Human health is under serious threat globally by microorganisms, especially viral and bacterial diseases. Bacteria and viruses can be found on surfaces and could potentially cause harm. Infectious diseases are emerging at an alarming rate and have contributed to a good number of deaths globally. Although over the past decade the mortality rates of these diseases have declined, the impact these diseases have on the world remains substantial. Infectious diseases are the second leading cause of death worldwide, with 57 million deaths occurring each year, as reported by the Center for Disease Control and Prevention (CDC) (Fauci, Touchette, & Folkers, 2005).
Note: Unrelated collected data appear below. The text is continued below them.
(* ===== verification/FinshLex.v ===== *)
(** * The tokens read from a line are the tokens its text spells

    A text is tokens with blanks between them, where two that would read as one
    are kept apart. [token_run] reads them one after the other. *)

From Stdlib Require Import ZArith Lia.
From stdpp Require Import base list.
From S2P Require Import RTThread.
From S2P Require Import Prelude.
From S2P Require Import Bytes.
From S2P Require Import KPrintf.
From S2P Require Import KPrintfSpec.
From S2P Require Import FinshVm.
From S2P Require Import FinshVmSpec.
From S2P Require Import Finsh.
From S2P Require Import FinshToken.
From S2P Require Import FinshParse.

(** ** Spelling *)

Definition spell_op (t : token_type) : list Z :=
  match t with
  | token_left_paren => [40] | token_right_paren => [41] | token_comma => [44]
  | token_semicolon => [59] | token_and => [38] | token_mul => [42] | token_add => [43]
  | token_inc => [43; 43] | token_sub => [45] | token_dec => [45; 45] | token_div => [47]
  | token_mod => [37] | token_shl => [60; 60] | token_shr => [62; 62] | token_or => [124]
  | token_bitwise => [126] | token_xor => [94] | token_assign => [61]
  | token_value_null => [78; 85; 76; 76]
  | _ => []
  end.
Definition decimal (n : Z) : list Z := numeral 10 small_digits n.
Definition spell (l : lexeme) : list Z :=
  match l with
  | LOp t => spell_op t
  | LChar c => [39; c; 39]
  | LInt n => decimal n
  | LLong n => decimal n ++ [108]
  | LId name => name
  end.
(** The tokens that have a spelling of this form. *)
Definition is_name (s : list Z) : bool :=
  forallb (λ c, negb (is_separator c)) s &&
  match s with [] => false | c :: _ => negb (is_digit c) end && (zlen s <=? FINSH_NAME_MAX).
Definition spellable (l : lexeme) : bool :=
  match l with
  | LOp t => negb (bool_decide (spell_op t = []))
  | LChar c => (0 <? c) && (c <? 256) && negb (c =? 10) && negb (c =? 92)
  | LInt n => (0 <=? n) && (n <? 2 ^ 31)
  | LLong n => (0 <? n) && (n <? 2 ^ 31)
  | LId name => is_name name && negb (bool_decide (name ∈ fst <$> finsh_name_table))
  end.
(** What may follow a token. *)
Definition separates (l : lexeme) (c : Z) : bool :=
  match l with
  | LOp token_add => negb (c =? 43)
  | LOp token_sub => negb (c =? 45)
  | LOp token_div => negb (c =? 47)
  | LOp token_value_null | LId _ => is_separator c
  | LInt n => negb (is_digit c) && negb ((c =? 108) || (c =? 76)) &&
      negb ((n =? 0) && ((c =? 120) || (c =? 88) || (c =? 98) || (c =? 66)))
  | _ => true
  end.
Definition is_blank (c : Z) : bool := (c =? 32) || (c =? 9) || (c =? 13).

(** A layout: the blanks before each token and the token. *)
Fixpoint text_of (lay : list (list Z * lexeme)) (last : list Z) : list Z :=
  match lay with
  | [] => last
  | (bs, l) :: lay => bs ++ spell l ++ text_of lay last
  end.
Definition followed (l : lexeme) (rest : list Z) : bool :=
  match rest with
  | [] => match l with LOp token_semicolon => true | _ => false end
  | c :: _ => separates l c
  end.
Fixpoint well_spaced (lay : list (list Z * lexeme)) (last : list Z) : bool :=
  match lay with
  | [] => forallb is_blank last
  | (bs, l) :: lay =>
      forallb is_blank bs && spellable l && followed l (text_of lay last) && well_spaced lay last
  end.

(** ** Steps on a line *)

Definition does {A} (m : ST fparser A) (t t' : finsh_token) (a : A) : Prop :=
  ∀ r f, m (mk_fparser t r f) = Ok (mk_fparser t' r f) a.
Lemma does_bind {A B} (m : ST fparser A) (f : A → ST fparser B) t t1 t2 a b :
  does m t t1 a → does (f a) t1 t2 b → does (m ≫= f) t t2 b.
Proof. intros Hm Hf r s. rewrite (bind_ok _ _ _ _ _ (Hm r s)). apply Hf. Qed.

Section line.
Context (line : list Z) (Hline : Forall (λ c, c ≠ 10) line).

Definition T (pos : Z) (cur : token_type) (v : Z) (str : list Z) : finsh_token :=
  mk_token false false pos cur v str line.
Definition at_text (pos : Z) (txt : list Z) : Prop :=
  0 ≤ pos ≤ zlen line ∧ drop (Z.to_nat pos) line = txt.

Lemma at_text_app pos a b : at_text pos (a ++ b) → at_text (pos + zlen a) b.
Proof.
  intros [Hp Hd]. assert (zlen a + zlen b = zlen line - pos) as Hl.
  { rewrite <- zlen_app, <- Hd. unfold zlen in *. rewrite length_drop. lia. }
  pose proof (zlen_nonneg a). pose proof (zlen_nonneg b). split; [lia|].
  replace (Z.to_nat (pos + zlen a)) with (Z.to_nat pos + length a)%nat by (unfold zlen; lia).
  rewrite <- drop_drop, Hd. by rewrite drop_app_length.
Qed.
Lemma at_text_cons pos c txt : at_text pos (c :: txt) → at_text (pos + 1) txt.
Proof. exact (at_text_app pos [c] txt). Qed.
Lemma at_text_here pos c txt : at_text pos (c :: txt) → byte line pos = c ∧ pos < zlen line ∧ c ≠ 10.
Proof.
  intros [Hp Hd]. assert (line !! Z.to_nat pos = Some c) as Hc by (rewrite <- (Nat.add_0_r (Z.to_nat pos)), <- lookup_drop, Hd; done).
  split_and!.
  - unfold byte. rewrite nth_lookup. by rewrite Hc.
  - apply lookup_lt_Some in Hc. unfold zlen. lia.
  - rewrite Forall_forall in Hline. apply Hline. by eapply list_elem_of_lookup_2.
Qed.
Lemma next_ok pos c txt cur v str : at_text pos (c :: txt) →
  does token_next_char (T pos cur v str) (T (pos + 1) cur v str) c.
Proof.
  intros (Hb & Hlt & Hn)%at_text_here r f. unfold token_next_char. rewrite get_bind. cbn [fp_token T tk_eof tk_position tk_line].
  rewrite Hb. destruct (Z.eqb_spec pos (zlen line)); [lia|]. destruct (Z.eqb_spec c 10); [done|]. simpl.
  by erewrite bind_ok by done.
Qed.
Lemma next_end pos cur v str : at_text pos [] →
  does token_next_char (T pos cur v str) (mk_token true false 0 cur v str line) 0.
Proof.
  intros [Hp Hd] r f. unfold token_next_char. rewrite get_bind. cbn [fp_token T tk_eof tk_position tk_line].
  assert (pos = zlen line) as ->.
  { apply (f_equal length) in Hd. rewrite length_drop in Hd. simpl in Hd. unfold zlen in *. lia. }
  rewrite Z.eqb_refl. simpl. by erewrite bind_ok by done.
Qed.
Lemma prev_ok pos cur v str : 0 ≤ pos → does token_prev_char (T (pos + 1) cur v str) (T pos cur v str) tt.
Proof.
  intros Hp r f. unfold token_prev_char. rewrite get_bind. cbn [fp_token T tk_eof tk_position].
  destruct (Z.eqb_spec (pos + 1) 0); [lia|]. unfold upd_token, on_token, modify, T. simpl.
  unfold set_tk_position. simpl. do 3 f_equal. lia.
Qed.
Lemma upd_ok g t : does (upd_token g) t (g t) tt.
Proof. done. Qed.
Lemma fuel_ok pos cur v str : does char_fuel (T pos cur v str) (T pos cur v str) (S (S (length line))).
Proof. done. Qed.
Lemma eof_ok t : does is_eof t t (tk_eof t).
Proof. done. Qed.
Lemma string_ok l pos cur v str : zlen l < FINSH_STRING_MAX → does (set_string l) (T pos cur v str) (T pos cur v (over (l ++ [0]) str)) tt.
Proof. intros Hl. unfold set_string. by rewrite (proj2 (Z.ltb_lt _ _)). Qed.

(** ** Blanks *)

Lemma blanks_ok bs : ∀ fuel pos c txt cur v str, forallb is_blank bs = true → is_blank c = false →
  at_text pos (bs ++ c :: txt) → (length bs < fuel)%nat →
  does (trim_loop fuel) (T pos cur v str) (T (pos + zlen bs + 1) cur v str) tt.
Proof.
  induction bs as [|b bs IH]; intros [|fuel] pos c txt cur v str Hbs Hc Ha Hf; simpl in Hf; try lia; cbn [trim_loop].
  - eapply does_bind; [by eapply next_ok|]. fold (is_blank c). rewrite Hc.
    change (zlen (@nil Z)) with 0. by rewrite Z.add_0_r.
  - cbn [forallb app] in *. apply andb_true_iff in Hbs as [Hb Hbs].
    eapply does_bind; [by eapply next_ok|]. fold (is_blank b). rewrite Hb. apply at_text_cons in Ha.
    rewrite zlen_cons. replace (pos + (1 + zlen bs) + 1) with (pos + 1 + zlen bs + 1) by lia.
    eapply IH; [done|done|done|lia].
Qed.
Lemma at_text_length pos txt : at_text pos txt → (length txt ≤ length line)%nat.
Proof. intros [_ <-]. rewrite length_drop. lia. Qed.
Lemma trim_ok bs pos c txt cur v str : forallb is_blank bs = true → is_blank c = false →
  at_text pos (bs ++ c :: txt) → does token_trim_space (T pos cur v str) (T (pos + zlen bs) cur v str) tt.
Proof.
  intros Hbs Hc Ha. pose proof (at_text_length _ _ Ha) as Hlen. rewrite length_app in Hlen. cbn [length] in Hlen.
  eapply does_bind; [apply fuel_ok|]. eapply does_bind; [eapply blanks_ok; [done|done|done|lia]|].
  apply prev_ok. destruct Ha as [Hp _]. pose proof (zlen_nonneg bs). lia.
Qed.
Lemma blanks_end bs : ∀ fuel pos cur v str, forallb is_blank bs = true → at_text pos bs → (length bs < fuel)%nat →
  does (trim_loop fuel) (T pos cur v str) (mk_token true false 0 cur v str line) tt.
Proof.
  induction bs as [|b bs IH]; intros [|fuel] pos cur v str Hbs Ha Hf; simpl in Hf; try lia; cbn [trim_loop].
  - eapply does_bind; [by apply next_end|done].
  - cbn [forallb] in *. apply andb_true_iff in Hbs as [Hb Hbs].
    eapply does_bind; [by eapply next_ok|]. fold (is_blank b). rewrite Hb. apply at_text_cons in Ha.
    eapply IH; [done|done|lia].
Qed.

(** ** Names *)

Definition in_name (c : Z) : bool := negb (is_separator c).
Lemma name_chars s : ∀ fuel pos c d txt p cur v str, in_name c = true → forallb in_name s = true → is_separator d = true →
  at_text pos (s ++ d :: txt) → (length s < fuel)%nat →
  does (name_loop fuel c p) (T pos cur v str) (T (pos + zlen s + 1) cur v str) (p ++ c :: s).
Proof.
  induction s as [|c' s IH]; intros [|fuel] pos c d txt p cur v str Hc Hs Hd Ha Hf; simpl in Hf; try lia;
    cbn [name_loop]; (eapply does_bind; [apply eof_ok|]); cbn [tk_eof T]; unfold in_name in Hc; rewrite Hc; cbn [negb andb].
  - eapply does_bind; [by eapply next_ok|]. change (zlen (@nil Z)) with 0. rewrite Z.add_0_r.
    destruct fuel; cbn [name_loop]; (eapply does_bind; [apply eof_ok|]); rewrite Hd; done.
  - cbn [forallb app] in *. apply andb_true_iff in Hs as [Hc' Hs]. eapply does_bind; [by eapply next_ok|].
    apply at_text_cons in Ha. rewrite zlen_cons. replace (pos + (1 + zlen s) + 1) with (pos + 1 + zlen s + 1) by lia.
    replace (p ++ c :: c' :: s) with ((p ++ [c]) ++ c' :: s) by (by rewrite <- app_assoc).
    eapply IH; [done|done|done|done|lia].
Qed.
Lemma digit_in_name c : is_digit c = true → is_separator c = false.
Proof. unfold is_separator. intros ->. by rewrite orb_true_r. Qed.
Lemma get_string_name c s d txt pos cur v str : forallb in_name (c :: s) = true → is_digit c = false →
  is_separator d = true → zlen (c :: s) < FINSH_STRING_MAX → at_text pos ((c :: s) ++ d :: txt) →
  does token_get_string (T pos cur v str) (T (pos + zlen (c :: s)) cur v (over ((c :: s) ++ [0]) (over [0] str))) 0.
Proof.
  intros Hs Hdig Hd Hlen Ha. pose proof (at_text_length _ _ Ha) as Hll. cbn [app length] in Hll. rewrite length_app in Hll.
  cbn [forallb] in Hs. apply andb_true_iff in Hs as [Hc Hs]. assert (0 ≤ pos) by apply Ha.
  eapply does_bind; [by eapply next_ok|]. eapply does_bind; [apply eof_ok|]. cbn [tk_eof T].
  eapply does_bind; [by apply string_ok|]. rewrite Hdig. eapply does_bind; [apply fuel_ok|]. apply at_text_cons in Ha.
  eapply does_bind; [eapply (name_chars s); [done|done|done|done|lia]|].
  eapply does_bind; [apply upd_ok|]. change (set_tk_eof false (T ?a ?b ?c ?d)) with (T a b c d).
  eapply does_bind; [apply prev_ok; pose proof (zlen_nonneg s); lia|]. cbn [app].
  eapply does_bind; [by apply string_ok|]. rewrite zlen_cons. replace (pos + (1 + zlen s)) with (pos + 1 + zlen s) by lia. done.
Qed.
Lemma get_string_none c txt pos cur v str : is_digit c = true ∨ is_separator c = true → at_text pos (c :: txt) →
  ∃ a, does token_get_string (T pos cur v str) (T pos cur v (over [0] str)) a.
Proof.
  intros Hc Ha. assert (0 ≤ pos) by apply Ha. destruct (is_digit c) eqn:Hdig.
  - exists (-1). eapply does_bind; [by eapply next_ok|]. eapply does_bind; [apply eof_ok|]. cbn [tk_eof T].
    eapply does_bind; [by apply string_ok|]. rewrite Hdig. eapply does_bind; [by apply prev_ok|]. done.
  - destruct Hc as [|Hc]; [done|]. exists 0. eapply does_bind; [by eapply next_ok|]. eapply does_bind; [apply eof_ok|].
    cbn [tk_eof T]. eapply does_bind; [by apply string_ok|]. rewrite Hdig. eapply does_bind; [apply fuel_ok|].
    eapply does_bind; [cbn [name_loop]; (eapply does_bind; [apply eof_ok|]); rewrite Hc; done|].
    eapply does_bind; [apply upd_ok|]. change (set_tk_eof false (T ?a ?b ?c ?d)) with (T a b c d).
    eapply does_bind; [by apply prev_ok|]. eapply does_bind; [by apply string_ok|]. done.
Qed.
There are increasing global concerns about certain issues such as antibiotic-resistant bacteria, Zika virus, HIV/AIDS, Ebola virus, and SARS. These diseases have a high mortality rate and have been identified by the World Health Organization as diseases likely to cause epidemics (WHO, 2015). In Africa, emerging diseases are a public health concern not only due to their high mortality rate, but also due to the fact that developing countries lack good health facilities. Despite countermeasures that have been developed due to advanced technology (therapeutics and vaccines), infectious diseases that affect both human health and the economic stability of societies have not been contained (Morens & Fauci, 2013). Bacteria and viruses that have developed resistance to antimicrobial agents are more life threatening and are now a serious public health concern.

Antibiotic resistance

Antimicrobial resistance has become a major global concern. Aside from bacteria and viruses, other microorganisms are rapidly developing a resistance to antimicrobial agents being used to kill them. This evolution makes the treatment of infectious diseases less effective and, in the long run, may cause death. Though sometimes viewed as an apocalyptic fantasy, antibiotic resistance, which might allow even minor injuries to kill, is indeed a reality in the 21st Century (WHO, 2014). Antimicrobial resistance is a global concern because it will make the treatment of infectious diseases less effective and prolong illnesses (WHO, 2016). Additionally, organ transplantation, C-section delivery, and other medical procedures may become more risky due to the lack of effective antimicrobials.

The increasing global concern for antimicrobial resistance has urged scientists to further research this issue. Projections made by scientists showed deaths that could be attributable to antimicrobial resistance yearly by 2050 will be high (Fig.1). Most deaths will most likely occur in Asia and Africa. Although antimicrobial resistance is increasing, less researches have been carried out on new drugs to curtail these resistant pathogens.

Resistance in bacteria

Various bacteria have developed a resistance to particular antibiotics. To name a few, bacteria such as Mycobacterium tuberculosis and Staphylococcus aureus have developed a resistance to certain antibiotics (Shanks & Peteroy-Kelly, 2009). Klebsiella pneumoiae, a bacterium known for causing intestinal infections, is resistant to carbapenem antibiotics and has spread globally, leading to several deaths (WHO, 2016). Additionally, Escherichia coli which causes intestinal infections, is resistant to fluoroquinolone antibiotics. Currently, many countries around the world have no effective treatment for these bacteria. Other bacteria, such as S. aureus (Fig.2) and members of the family Enterobacteriaceae, which are resistant to methicillin and carbapenem, have also contributed to many untreatable conditions in different countries (WHO, 2016). The more resistant a strain of bacteria is, the greater the threat to human health.

Increasing health risks due to microorganisms

Pathogens can be found on almost all surfaces. Bacteria have the ability to grow anywhere, even in narrow surfaces, and have the ability to move (Männik et al., 2009). They can also survive on surfaces for an extended period. Some diseases caused by bacteria and viruses are life threatening and require immediate attention (Morris, 2016). Prophylaxis such as vaccinations may help lower the probability of getting infected. Also, good hygiene behaviors and good cleaning practices could lower the risk of getting infected. Globally, pandemics are rapidly spreading and have left people concerned about their health. People are more likely to catch diseases caused by bacteria and viruses in places where people congregate and where they make frequent contact with non-living objects.